A Window on Eternity
Entomologist Edward O. Wilson chronicles the audacious – yet successful – effort to bring Mozambique's Gorongosa National Park back to life after near devastation.
At the bottom of my living room bookshelf, where I keep all the books too big to fit anywhere else, I have a copy of “A Gap in Nature,” a beautiful 2001 volume by Tim Flannery with gorgeous illustrations by Peter Schouten. Except for the oversized Audubon prints that have colonized my coffee table, I can’t think of a more beautiful book in my home library than the one that Flannery and Schouten produced.
But “A Gap in Nature” rarely leaves the shelf, for the simple reason that it documents a reality too stark for me to easily confront. In page after page, in exquisite portraits, Schouten depicts a range of species, from the dodo to the Carolina parakeet, that have been rendered extinct.
I mention this to suggest the way in which most trade books about modern ecology, no matter how well-executed, can quickly become an exercise in dread. Given the implications of pollution, global warming and the shrinking rainforest, even an expertly rendered account of today’s environment tends to carry news too heavy to bear.
That’s why A Window on Eternity, the latest book from Edward O. Wilson, is an especially welcome event as another spring arrives. In this season of renewal, Wilson suggests that our tired planet, managed wisely, can still demonstrate an enormous capacity for regeneration.
Wilson tells the story of Gorongosa National Park in Mozambique, which boasts one of the densest wildlife populations in Africa. During a civil war that lasted from 1978 to 1992, much of the park ecosystem was destroyed, and its future seemed bleak. Some animal populations within the park declined by 90 percent or more.
But then a wealthy American entrepreneur, Gregory C. Carr, launched an audacious effort to bring the park back to life. Slowly, the park is returning to its original state.
Wilson, an entomologist who specializes in ants, has written many acclaimed books that attempt to explain ecological concerns to a popular audience. In “A Window on Eternity,” as in most of his other works, Wilson uses his study of ants to explain larger subjects. Like William Blake, who saw eternity in a grain of sand, Wilson finds much to learn from such tiny creatures as Matabele ants, driver ants, and termites. Exploring their complicated hierarchies like a society columnist reporting from Park Avenue, Wilson suggests that the complicated equilibrium among ants is part of the broader and equally delicate ecological balance that touches all earthly life, including humans.
“Anywhere I am in the world I love it when the air is warm and moist and heat bounces off the sunlit earth, and insects swarm in the air and alight on flowers and come in droves to lights at night,” Wilson tells readers. “I remind myself that their species number in the hundreds or thousands. None to me is a bug. Each instead is a kind of insect, the legatee of an ancient history adapted to the natural world in its own special way. I wish I had a hundred lifetimes to study them all.”

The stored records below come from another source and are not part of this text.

(** X9: once the payload is decoded and the engine has answered, the
    request succeeds exactly when every reported class index, of boxes
    below the threshold too, is one Python accepts on the 80-entry table
    (-80..79). It then lists the boxes strictly above 0.25 in the engine's
    order, a negative index being labelled from the end of the table, and
    never more detections than boxes; otherwise it is a status 500 with
    "list index out of range". *)
Theorem detect_succeeds_iff_indexable
    (detection : DetectionRequest) (w : World)
    (image_data image_bytes : string) (img : Image) (yolo : YOLO)
    (results : list Result) :
  strip_data_uri (image detection) = Ok image_data ->
  b64decode env image_data = Ok image_bytes ->
  Image_open_RGB env image_bytes = Ok img ->
  model w = Some yolo ->
  yolo (np_array env img) conf_threshold iou_threshold = Ok results ->
  (Forall indexable (all_boxes results) ->
     fst (detect_objects env detection w)
     = Detections (map py_item (List.filter above_threshold (all_boxes results)))
     /\ (length (map py_item (List.filter above_threshold (all_boxes results)))
         <= length (all_boxes results))%nat)
  /\ (~ Forall indexable (all_boxes results) ->
     fst (detect_objects env detection w) = JSONResponse 500 "list index out of range")
  /\ ((exists ds, fst (detect_objects env detection w) = Detections ds)
      <-> Forall indexable (all_boxes results)).
Proof.
  intros H1 H2 H3 H4 H5.
  rewrite detect_objects_response.
  rewrite (detect_try_stages env detection w _ _ _ _ _ H1 H2 H3 H4 H5).
  assert (Hyes : Forall indexable (all_boxes results) ->
                 match process_boxes (all_boxes results) [] [] with
                 | Ok (d, _) => Ok d
                 | Raise e => Raise e
                 end = Ok (map py_item (List.filter above_threshold (all_boxes results)))).
  { intros Hf. now rewrite (process_boxes_indexable _ Hf). }
  assert (Hno : ~ Forall indexable (all_boxes results) ->
                match process_boxes (all_boxes results) [] [] with
                | Ok (d, _) => Ok d
                | Raise e => Raise e
                end = Raise IndexError).
  { intros Hf. destruct (indexable_or_outside (all_boxes results)) as [H | H];
      [contradiction |]. now rewrite (process_boxes_outside_table _ H). }
  split; [| split].
  - intros Hf. rewrite (Hyes Hf). split; [reflexivity |].
    rewrite length_map. apply List.filter_length_le.
  - intros Hf. now rewrite (Hno Hf).
  - split.
    + intros [ds Hds].
      destruct (indexable_or_outside (all_boxes results)) as [H | H]; [exact H |].
      rewrite Hno in Hds; [discriminate |].
      intros Hf. now apply (indexable_not_outside _ Hf).
    + intros Hf. rewrite (Hyes Hf). eauto.
Qed.

(** X10: while no engine is loaded ([model] is still [None]) no request
    gets a 200: every answer is a status 500; for a payload that decodes
    to an image the message is that [None] is not callable. *)
Theorem no_engine_no_detections (detection : DetectionRequest) (w : World) :
  model w = None ->
  (exists msg, fst (detect_objects env detection w) = JSONResponse 500 msg)
  /\ (forall image_data image_bytes img,
        strip_data_uri (image detection) = Ok image_data ->
        b64decode env image_data = Ok image_bytes ->
        Image_open_RGB env image_bytes = Ok img ->
        fst (detect_objects env detection w)
        = JSONResponse 500 "'NoneType' object is not callable").
Proof.
  intros Hm. split.
  - unfold detect_objects, detect_try, bind, lift, print, call_model.
    destruct (strip_data_uri (image detection)) as [d |]; [| simpl; eauto].
    destruct (b64decode env d) as [b |]; [| simpl; eauto].
    destruct (Image_open_RGB env b) as [i |]; [| simpl; eauto].
    cbn. rewrite Hm. simpl. eauto.
  - intros d b i H1 H2 H3.
    unfold detect_objects, detect_try, bind, lift, print, call_model.
    rewrite H1, H2, H3. cbn. rewrite Hm. reflexivity.
Qed.

(** X11: the answer to a detection request depends on the process state
    only through the loaded engine: with the same engine, any two states
    of the Registry, the relay, the connections and stdout give the same
    response. *)
Theorem detection_independent_of_signaling_state
    (detection : DetectionRequest) (w1 w2 : World) :
  model w1 = model w2 ->
  fst (detect_objects env detection w1) = fst (detect_objects env detection w2).
Proof.
  intros Hm. unfold detect_objects, detect_try, bind, lift, print, call_model.
  destruct (strip_data_uri (image detection)) as [d |]; [| reflexivity].
  destruct (b64decode env d) as [b |]; [| reflexivity].
  destruct (Image_open_RGB env b) as [i |]; [| reflexivity].
  cbn. rewrite Hm. destruct (model w2) as [yolo |]; [| reflexivity].
  destruct (yolo _ _ _) as [results |]; [| reflexivity].
  cbn. destruct (process_results results [] []) as [[ds ads] |]; reflexivity.
Qed.

End MoreDetectionProperties.

(** * Further properties of the signaling side *)

Section LocalSteps.

Context {Frame Image ndarray RelayState Proxy : Type}.
Variable env : @Env Frame Image ndarray RelayState Proxy.

Local Abbreviation World := (@World ndarray RelayState Proxy).
Local Abbreviation RTCPeerConnection := (@RTCPeerConnection Proxy).
Local Abbreviation M := (@M ndarray RelayState Proxy).

Lemma steps_on_refl (c : nat) (w : World) : steps_on c w w.
Proof. repeat split; auto. Qed.

Lemma steps_on_trans (c : nat) (w1 w2 w3 : World) :
  steps_on c w1 w2 -> steps_on c w2 w3 -> steps_on c w1 w3.
Proof.
  intros (A1 & A2 & A3 & A4 & A5) (B1 & B2 & B3 & B4 & B5).
  split; [| split; [| split; [| split]]].
  - intros c' Hc'. now rewrite B1, A1.
  - intros c' Hc'. now rewrite B2, A2.
  - auto.
  - now rewrite B4, A4.
  - now rewrite B5, A5.
Qed.

Lemma local_frame (c : nat) {A} (m : M A) :
  (forall w, pcs (snd (m w)) = pcs w /\ heap (snd (m w)) = heap w
             /\ model (snd (m w)) = model w) ->
  local_to c m.
Proof.
  intros Hm w. destruct (Hm w) as (Hp & Hh & Hmo).
  unfold steps_on. rewrite Hp, Hh, Hmo. repeat split; auto.
Qed.

Lemma local_bind (c : nat) {A B} (m : M A) (k : A -> M B) :
  local_to c m -> (forall a, local_to c (k a)) -> local_to c (bind m k).
Proof.
  intros Hm Hk w. unfold bind. specialize (Hm w).
  destruct (m w) as [[a | e] w1]; simpl in *; [| exact Hm].
  eapply steps_on_trans; [exact Hm | apply Hk].
Qed.

Lemma local_ret (c : nat) {A} (a : A) : local_to c (ret a : M A).
Proof. apply local_frame. intros w. repeat split. Qed.

Lemma local_raise (c : nat) {A} (e : exn) : local_to c (raise e : M A).
Proof. apply local_frame. intros w. repeat split. Qed.

Lemma local_lift (c : nat) {A} (r : Exc A) : local_to c (lift r : M A).
Proof. apply local_frame. intros w. repeat split. Qed.

Lemma local_lift_opt (c : nat) (r : option exn) : local_to c (lift_opt r : M unit).
Proof. apply local_frame. intros w. destruct r; repeat split. Qed.

Lemma local_print (c : nat) (l : LogLine) : local_to c (print l : M unit).
Proof. apply local_frame. intros w. repeat split. Qed.

Lemma local_get_pc (c c' : nat) : local_to c (get_pc c' : M _).
Proof.
  apply local_frame. intros w. unfold get_pc. destruct (heap w !! c'); repeat split.
Qed.

Lemma local_pc_close (c : nat) : local_to c (pc_close env c).
Proof.
  intros w. destruct (pc_close_fields env c w) as (P1 & _ & _ & P4 & P5 & P6).
  split; [exact P6 |]. rewrite P1. split; [tauto |]. split; [tauto |].
  split; [| exact P4].
  rewrite <- !elem_of_dom. now rewrite P5.
Qed.

Lemma local_subscribe (c : nat) (t : MediaStreamTrack) : local_to c (subscribe env t).
Proof.
  apply local_frame. intros w. unfold subscribe.
  destruct (relay_subscribe env (relay w) t). repeat split.
Qed.

Lemma local_update_pc (c : nat) (f : RTCPeerConnection -> RTCPeerConnection) :
  local_to c (update_pc c f : M unit).
Proof.
  intros w. unfold update_pc, bind, get_pc.
  destruct (heap w !! c) as [pc |] eqn:Hc; simpl; [| apply steps_on_refl].
  split; [| split; [| split; [| split]]]; auto.
  - intros c' Hc'. now apply lookup_insert_ne.
  - cbn [heap set_heap]. rewrite lookup_insert_eq, Hc. split; eauto.
Qed.

Lemma local_pcs_discard (c : nat) : local_to c (pcs_discard c : M unit).
Proof.
  intros w. unfold pcs_discard. simpl.
  split; [| split; [| split; [| split]]]; auto; set_solver.
Qed.

Lemma local_as_task (c : nat) (m : M unit) : local_to c m -> local_to c (as_task m).
Proof. intros Hm w. exact (Hm w). Qed.

Lemma local_on_connectionstatechange (c : nat) :
  local_to c (on_connectionstatechange env c).
Proof.
  unfold on_connectionstatechange.
  apply local_bind; [apply local_get_pc |]. intros pc.
  apply local_bind; [apply local_print |]. intros _.
  destruct (String.eqb (connectionState pc) "failed"); [| apply local_ret].
  apply local_bind; [apply local_pc_close |]. intros _. apply local_pcs_discard.
Qed.

Lemma local_on_track (c : nat) (t : MediaStreamTrack) : local_to c (on_track env c t).
Proof.
  unfold on_track.
  apply local_bind; [apply local_print |]. intros _.
  destruct (String.eqb (kind t) "video"); [| apply local_ret].
  apply local_bind; [apply local_subscribe |]. intros p. apply local_update_pc.
Qed.

Lemma local_deliver (c : nat) (ev : Event) : local_to c (deliver env c ev).
Proof.
  destruct ev as [t | s]; unfold deliver.
  - apply local_bind; [apply local_get_pc |]. intros pc.
    destruct (has_on_track pc); [apply local_on_track | apply local_ret].
  - apply local_bind; [apply local_update_pc |]. intros _.
    apply local_bind; [apply local_get_pc |]. intros pc.
    destruct (has_on_connectionstatechange pc); [| apply local_ret].
    apply local_as_task, local_on_connectionstatechange.
Qed.

Lemma local_deliver_all (c : nat) (evs : list Event) : local_to c (deliver_all env c evs).
Proof.
  induction evs as [| ev evs IH]; simpl; [apply local_ret |].
  apply local_bind; [apply local_deliver | intros _; exact IH].
Qed.

Lemma local_negotiate (c : nat) (d : RTCSessionDescription) :
  local_to c (negotiate env c d).
Proof.
  unfold negotiate. apply local_bind.
  - unfold setRemoteDescription. destruct (setRemoteDescription_t env d) as [evs r].
    apply local_bind; [apply local_deliver_all |]. intros _.
    apply local_bind; [apply local_lift |]. intros kept. apply local_update_pc.
  - intros _. apply local_bind.
    + unfold createAnswer. apply local_bind; [apply local_get_pc |]. intros pc.
      destruct (createAnswer_t env (remoteDescription pc)) as [evs r].
      apply local_bind; [apply local_deliver_all | intros _; apply local_lift].
    + intros answer. apply local_bind.
      * unfold setLocalDescription. destruct (setLocalDescription_t env answer) as [evs r].
        apply local_bind; [apply local_deliver_all |]. intros _.
        apply local_bind; [apply local_lift |]. intros d'. apply local_update_pc.
      * intros _. apply local_bind; [apply local_get_pc |]. intros o.
        destruct (localDescription o); [apply local_ret | apply local_raise].
Qed.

Such lyrical passages underscore Wilson’s enduring debt to Henri Fabre, the French entomologist and writer who always had his nose to the ground, with magnifying glass in hand but his head firmly planted in the cosmos, contemplating the big questions of existence.

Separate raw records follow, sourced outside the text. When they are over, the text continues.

(** X3. No history of method calls edits an alias set or a Point (so no
    relative offset), moves a rectangle's origin, or changes a width or a
    height other than by exchanging the two. *)
Theorem history_only_swaps cs h o h' :
  wf h ->
  run_calls cs h = Some (o, h') ->
  sets h' = sets h /\
  (forall l p, points h !! l = Some p -> points h' !! l = Some p) /\
  (forall l v,
      sizes h !! l = Some v ->
      exists v',
        sizes h' !! l = Some v' /\
        ((Size.width v' = Size.width v /\ Size.height v' = Size.height v) \/
         (Size.width v' = Size.height v /\ Size.height v' = Size.width v))) /\
  (forall l r,
      rects h !! l = Some r ->
      exists r',
        rects h' !! l = Some r' /\
        Rectangle.x r' = Rectangle.x r /\ Rectangle.y r' = Rectangle.y r /\
        ((Rectangle.width r' = Rectangle.width r /\
          Rectangle.height r' = Rectangle.height r) \/
         (Rectangle.width r' = Rectangle.height r /\
          Rectangle.height r' = Rectangle.width r))).
Proof.
  intros Hwf Hrun.
  destruct (run_calls_wf_evolves cs h o h' Hwf Hrun) as [_ (S & P & Z & R & _)].
  split; [exact S|]. split; [exact P|]. split.
  - intros l v Hv. destruct (Z l v Hv) as [E|E]; eexists; (split; [exact E|]).
    + left. split; reflexivity.
    + right. split; reflexivity.
  - intros l r Hr. destruct (R l r Hr) as [E|E]; eexists; (split; [exact E|]).
    + do 2 (split; [reflexivity|]). left. split; reflexivity.
    + do 2 (split; [reflexivity|]). right. split; reflexivity.
Qed.

Lemma history_only_swaps_witness :
  wf hero_heap /\
  exists o h' r',
    run_calls [Call_copy 0; Call_invert_size 1; Call_inverted_size 0;
               Call_invert_size 2; Call_offset 0] hero_heap = Some (o, h') /\
    rects h' !! 0 = Some r' /\
    Rectangle.x r' = 2%float /\ Rectangle.y r' = 3%float /\
    points h' !! 0 = Some (Point.mk 0 0).
Proof.
  split; [exact hero_heap_wf|].
  destruct (run_calls [Call_copy 0; Call_invert_size 1; Call_inverted_size 0;
                       Call_invert_size 2; Call_offset 0] hero_heap)
    as [[o h']|] eqn:E; [|vm_compute in E; discriminate E].
  destruct (history_only_swaps _ _ _ _ hero_heap_wf E) as (_ & P & _ & R).
  destruct (R 0 (Rectangle.mk 2 3 60 80) eq_refl) as (r' & Hr' & Hx & Hy & _).
  exists o, h', r'. split; [reflexivity|]. split; [exact Hr'|].
  split; [exact Hx|]. split; [exact Hy|]. exact (P 0 _ eq_refl).
Defined.

(** ** Copies share their geometry, inverted sprites do not *)

Lemma resolves_view h self s :
  resolves h self s -> exists v, view h self = Some v.
Proof.
  intros (Hs & [a Ha] & [p Hp] & [sz Hsz] & [ssz Hssz] & [r Hr]).
  eexists. exact (view_Some _ _ _ _ _ _ _ _ Hs Ha Hp Hsz Hssz Hr).
Qed.

(** X4. [copy()] hands the original's Size and Rectangle objects to the
    copy, so inverting the copy in place inverts the original with it:
    after [c = s.copy(); c.invert_size()] the two sprites read the same
    size, source size and rectangle, the rectangle of [s] has its width and
    height exchanged, and so have its size and source size when these are
    two objects. *)
Theorem copy_invert_size_reaches_original h self s v :
  resolves h self s ->
  view h self = Some v ->
  exists c h' vs vc,
    (c ← sprite.copy self; sprite.invert_size c) h = Some (Normal c, h') /\
    c <> self /\
    view h' self = Some vs /\
    view h' c = Some vc /\
    f_size vs = f_size vc /\
    f_source_size vs = f_source_size vc /\
    f_rectangle vs = f_rectangle vc /\
    f_rectangle vs = geometry.swap_rect_size (f_rectangle v) /\
    (Sprite.size s <> Sprite.source_size s ->
     f_size vs = geometry.swap_size (f_size v) /\
     f_source_size vs = geometry.swap_size (f_source_size v)).
Proof.
  intros Hres Hv.
  pose proof (copy_then_invert_run _ _ _ Hres) as Hrun.
  set (h1 := set_sprites (fun t => t ++ [copy_of s]) h) in *.
  destruct Hres as (Hs & [a Ha] & [p Hp] & [sz Hsz] & [ssz Hssz] & [r Hr]).
  rewrite (view_Some _ _ _ _ _ _ _ _ Hs Ha Hp Hsz Hssz Hr) in Hv.
  apply (inj Some) in Hv. subst v.
  assert (Hs1 : sprites h1 !! self = Some s) by now apply lookup_app_l_Some.
  assert (Hc1 : sprites h1 !! length (sprites h) = Some (copy_of s))
    by now apply list_lookup_middle.
  assert (Hres1 : resolves h1 self s) by (repeat split; try eexists; eassumption).
  destruct (invert_size_heap_resolves _ _ _ Hres1)
    as (Hs' & _ & _ & [sz' Hsz'] & [ssz' Hssz'] & [r' Hr']).
  pose proof (invert_size_heap_rect h1 s r Hr) as Hr2.
  assert (r' = geometry.swap_rect_size r) as -> by congruence.
  exists (length (sprites h)), (invert_size_heap s h1).
  eexists _, _.
  split; [exact Hrun|].
  split; [apply lookup_lt_Some in Hs; lia|].
  split; [exact (view_Some (invert_size_heap s h1) self s a p sz' ssz' _
                   Hs' Ha Hp Hsz' Hssz' Hr')|].
  split; [exact (view_Some (invert_size_heap s h1) (length (sprites h)) (copy_of s)
                   a p sz' ssz' _ Hc1 Ha Hp Hsz' Hssz' Hr')|].
  do 4 (split; [reflexivity|]).
  intros Hne. destruct (invert_size_heap_sizes h1 s sz ssz Hne Hsz Hssz) as [E1 E2].
  simpl. split; congruence.
Qed.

As the title of “A Window on Eternity” suggests, Wilson has his eye on the longer view. Aside from the immortality promised by religion, Wilson argues, humans should also value and nurture the continuity of life on Earth. He uses Gorongosa as a way to consider how such stewardship might be applied on a global scale.
Wilson’s prose consistently strikes a note of transcendence, and one sees a hint of that, too, in the pictures of Gorongosa by Piotr Nasrecki that accompany the text. In an opening composition, a tiny campfire throws its light against the enormity of the star-studded African sky, a nice complement to Wilson’s musings on the smallness of man in the cosmic scheme of things. Nasrecki proves equally attentive within the tiny landscapes of Wilson’s bug world. In one photograph, a black and yellow tarantula rests on its web, the spider’s surface as finely detailed as a designer brooch.
The ambition of Nasrecki’s art sometimes seems constrained by the book’s modest format. “Lavish” is an adjective commonly assigned to picture books, but “A Window on Eternity” doesn’t aspire to architectural heft or opulence. It’s slightly bigger than an issue of National Geographic; in fact, “A Window on Eternity” sometimes comes across as a magazine article that’s been huffed and puffed into a book.
And like any piece of journalism, Wilson’s book has the feel of a story in which the ultimate ending remains unclear. Whether the success of Gorongosa can be multiplied across the planet is very much an open question. But Wilson is crossing his fingers.
“While our species continues to manufacture its radically different and untested all-human world, the rest of life should be allowed to endure, for our own safety,” Wilson writes. “While preserving our own deep history, it will, if we choose to let it, continue on its own trajectory through evolutionary time.”
Danny Heitman, a columnist for The Advocate newspaper in Louisiana, is the author of “A Summer of Birds: John James Audubon at Oakley House.”